Miedo sí, miedo a que se rompa el consenso ciudadano con respecto a la necesidad de rescatar a los excluidos, a los más débiles. Miedo a que se usurpe la soberanía popular, miedo al espectáculo de una oposición, de unos políticos que parecen haber claudicado de sus responsabilidades de Estado, dejando el discurso, el argumentarlo político en manos de los poderes económicos. La pandemia cómo cortina de humo de la fragilidad de un sistema político que aún no ha entendido la transitoriedad de la constitución y por tanto la necesidad de reformas importantes, la necesidad de desarrollar artículos aún en el limbo jurídico.
El miedo a que la plutocracia acabe instalándose en las administraciones y los medios de comunicación, ante esto al ciudadano solo le queda la esperanza que el gobierno se constituya cómo una fortaleza contra esta plutocracia, cómo una fortaleza contra la ignorancia de los negacionistas, contra los racistas, una fortaleza en la que puedan protegerse los vulnerables. Una fortaleza que nos aísle del miedo y nos ilusione con un proyecto de país sostenible, cohesionado y competitivo y que nos permita a su vez ir regenerando, tejiendo nuestras propias fortalezas.
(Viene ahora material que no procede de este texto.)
(** A query type outside the five, on a known vendor. *)
Lemma ssh_unknown_command (cmd t : string) (dev : Device) (lg : list log_record)
    (entry : commands_entry) :
  commands !! type dev = Some entry ->
  str_in cmd ["bgp_community"; "bgp_aspath"; "bgp_route"; "ping"; "traceroute"]
    = false ->
  ssh cmd t dev lg =
    ((lg ++ [ssh_info cmd t dev;
             ssh_error ("Command " +:+ cmd +:+ " not found.") cmd t dev])%list,
     Returns (Some ("Command " +:+ cmd +:+ " not found.", danger code,
                    name dev, cmd, t))).
Proof.
  intros He H. cbn in H. repeat (apply orb_false_iff in H as [? H]).
  py_run. now rewrite <- app_assoc.
Qed.

(** [bgp_aspath] on a known vendor whose template renders. *)
Lemma ssh_bgp_aspath (t : string) (dev : Device) (lg : list log_record)
    (entry : commands_entry) (mc command : string) :
  commands !! type dev = Some entry ->
  entry_dual entry !! "bgp_aspath" = Some mc ->
  str_format mc [("target", t)] = Returns command ->
  ssh "bgp_aspath" t dev lg =
    ((lg ++ [ssh_info "bgp_aspath" t dev])%list,
     Returns (Some (t +:+ " matched AS_PATH regex.", success code,
                    address dev, type dev, command))).
Proof. intros He Hmc Hf. pose proof (re_aspath_always t) as H. py_run. Qed.

(** [bgp_aspath] with no template: the lookup is outside any [try], the
    [KeyError] leaves [ssh]. *)
Lemma ssh_bgp_aspath_missing_template (t : string) (dev : Device)
    (lg : list log_record) (entry : commands_entry) :
  commands !! type dev = Some entry ->
  entry_dual entry !! "bgp_aspath" = None ->
  ssh "bgp_aspath" t dev lg =
    ((lg ++ [ssh_info "bgp_aspath" t dev])%list, Raises (KeyError "bgp_aspath")).
Proof. intros He Hmc. pose proof (re_aspath_always t) as H. py_run. Qed.

(** An address query whose target [netaddr] rejects. *)
Lemma ssh_address_query_invalid (cmd t : string) (dev : Device)
    (lg : list log_record) (entry : commands_entry) (e : exn) :
  commands !! type dev = Some entry ->
  str_in cmd ["bgp_route"; "ping"; "traceroute"] = true ->
  IPNetwork_ip_version t = Raises e ->
  ssh cmd t dev lg =
    ((lg ++ [ssh_info cmd t dev;
             ssh_error (t +:+ " is an invalid IP Address.") cmd t dev])%list,
     Returns (Some (t +:+ " is an invalid IP Address.", danger code,
                    name dev, cmd, t))).
Proof.
  intros He Hcmd Hip. apply str_in_true in Hcmd. simpl in Hcmd.
  destruct Hcmd as [<- | [<- | [<- | []]]]; py_run; now rewrite <- app_assoc.
Qed.

(** An address query with a valid IPv4 target but no template for it:
    the lookup is inside the [try], the bare [except] catches its
    [KeyError], and the result is that of an invalid address. *)
Lemma ssh_address_query_missing_template_v4 (cmd t : string) (dev : Device)
    (lg : list log_record) (entry : commands_entry) :
  commands !! type dev = Some entry ->
  str_in cmd ["bgp_route"; "ping"; "traceroute"] = true ->
  IPNetwork_ip_version t = Returns 4 ->
  entry_ipv4 entry !! cmd = None ->
  ssh cmd t dev lg =
    ((lg ++ [ssh_info cmd t dev;
             ssh_error (t +:+ " is an invalid IP Address.") cmd t dev])%list,
     Returns (Some (t +:+ " is an invalid IP Address.", danger code,
                    name dev, cmd, t))).
Proof.
  intros He Hcmd Hip Hmc. apply str_in_true in Hcmd. simpl in Hcmd.
  destruct Hcmd as [<- | [<- | [<- | []]]]; py_run; now rewrite <- app_assoc.
Qed.
(** Modelled from the spec: the transaction type is declared in
    [mem/packet.hh], outside this file.  The record keeps the fields the
    bridge reads or writes: address, the "needs response" and inhibit
    flags, source and destination, the sender-state stack, the
    write-once tag ([None] when [hasDSid()] is false), the two
    timing-hint fields, the label stack and whether the packet has been
    turned into a response. *)
Record Packet : Type := mkPacket {
  getAddr : Addr;
  needsResponse : bool;
  memInhibitAsserted : bool;
  getSrc : PortID;
  getDest : PortID;
  senderState : list SenderState;
  getDSid : option DSidT;
  firstWordDelay : Tick;
  lastWordDelay : Tick;
  labels : list string;
  isResponse : bool
}.

Definition hasDSid (pkt : Packet) : bool :=
  match getDSid pkt with Some _ => true | None => false end.

Definition setDSid (pkt : Packet) (d : DSidT) : Packet :=
  mkPacket (getAddr pkt) (needsResponse pkt) (memInhibitAsserted pkt)
           (getSrc pkt) (getDest pkt) (senderState pkt) (Some d)
           (firstWordDelay pkt) (lastWordDelay pkt) (labels pkt)
           (isResponse pkt).

Definition setDest (pkt : Packet) (d : PortID) : Packet :=
  mkPacket (getAddr pkt) (needsResponse pkt) (memInhibitAsserted pkt)
           (getSrc pkt) d (senderState pkt) (getDSid pkt)
           (firstWordDelay pkt) (lastWordDelay pkt) (labels pkt)
           (isResponse pkt).

Definition setSenderState (pkt : Packet) (st : list SenderState) : Packet :=
  mkPacket (getAddr pkt) (needsResponse pkt) (memInhibitAsserted pkt)
           (getSrc pkt) (getDest pkt) st (getDSid pkt)
           (firstWordDelay pkt) (lastWordDelay pkt) (labels pkt)
           (isResponse pkt).

Definition pushSenderState (pkt : Packet) (s : SenderState) : Packet :=
  setSenderState pkt (s :: senderState pkt).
La pandemia no nos ha hecho más solidario, no ha corregido la condición humana. Por eso el recorrido pandémico no ha mejorado las condiciones de los excluidos, ni la morbilidad entre los más ancianos. Tampoco ha mejorado los comportamientos sociales, ni los discursos políticos, ni siquiera ha servido para templar el aullido de los distópicos, que no digo silenciar, sino templar.
Tampoco nos ha hecho más responsable y la distancia entre la clase política y los ciudadanos es cada vez mayor, ambos espectros sociales se están radicalizando. Se radicalizan, aún más, los violentos, se radicaliza la juventud buscando las alternativas que creían surgirían después de la primera ola, sospechando que si no había señales de cambio antes de la segunda ola, esto se podría ir al infierno. Porque se ha legitimado el discurso del odio desde el Parlamento y ese discurso lo han hecho suyo, entre otros, los que de una manera obscena intentan sacar rédito por cualquier medio y para cualquier fin de la pandemia.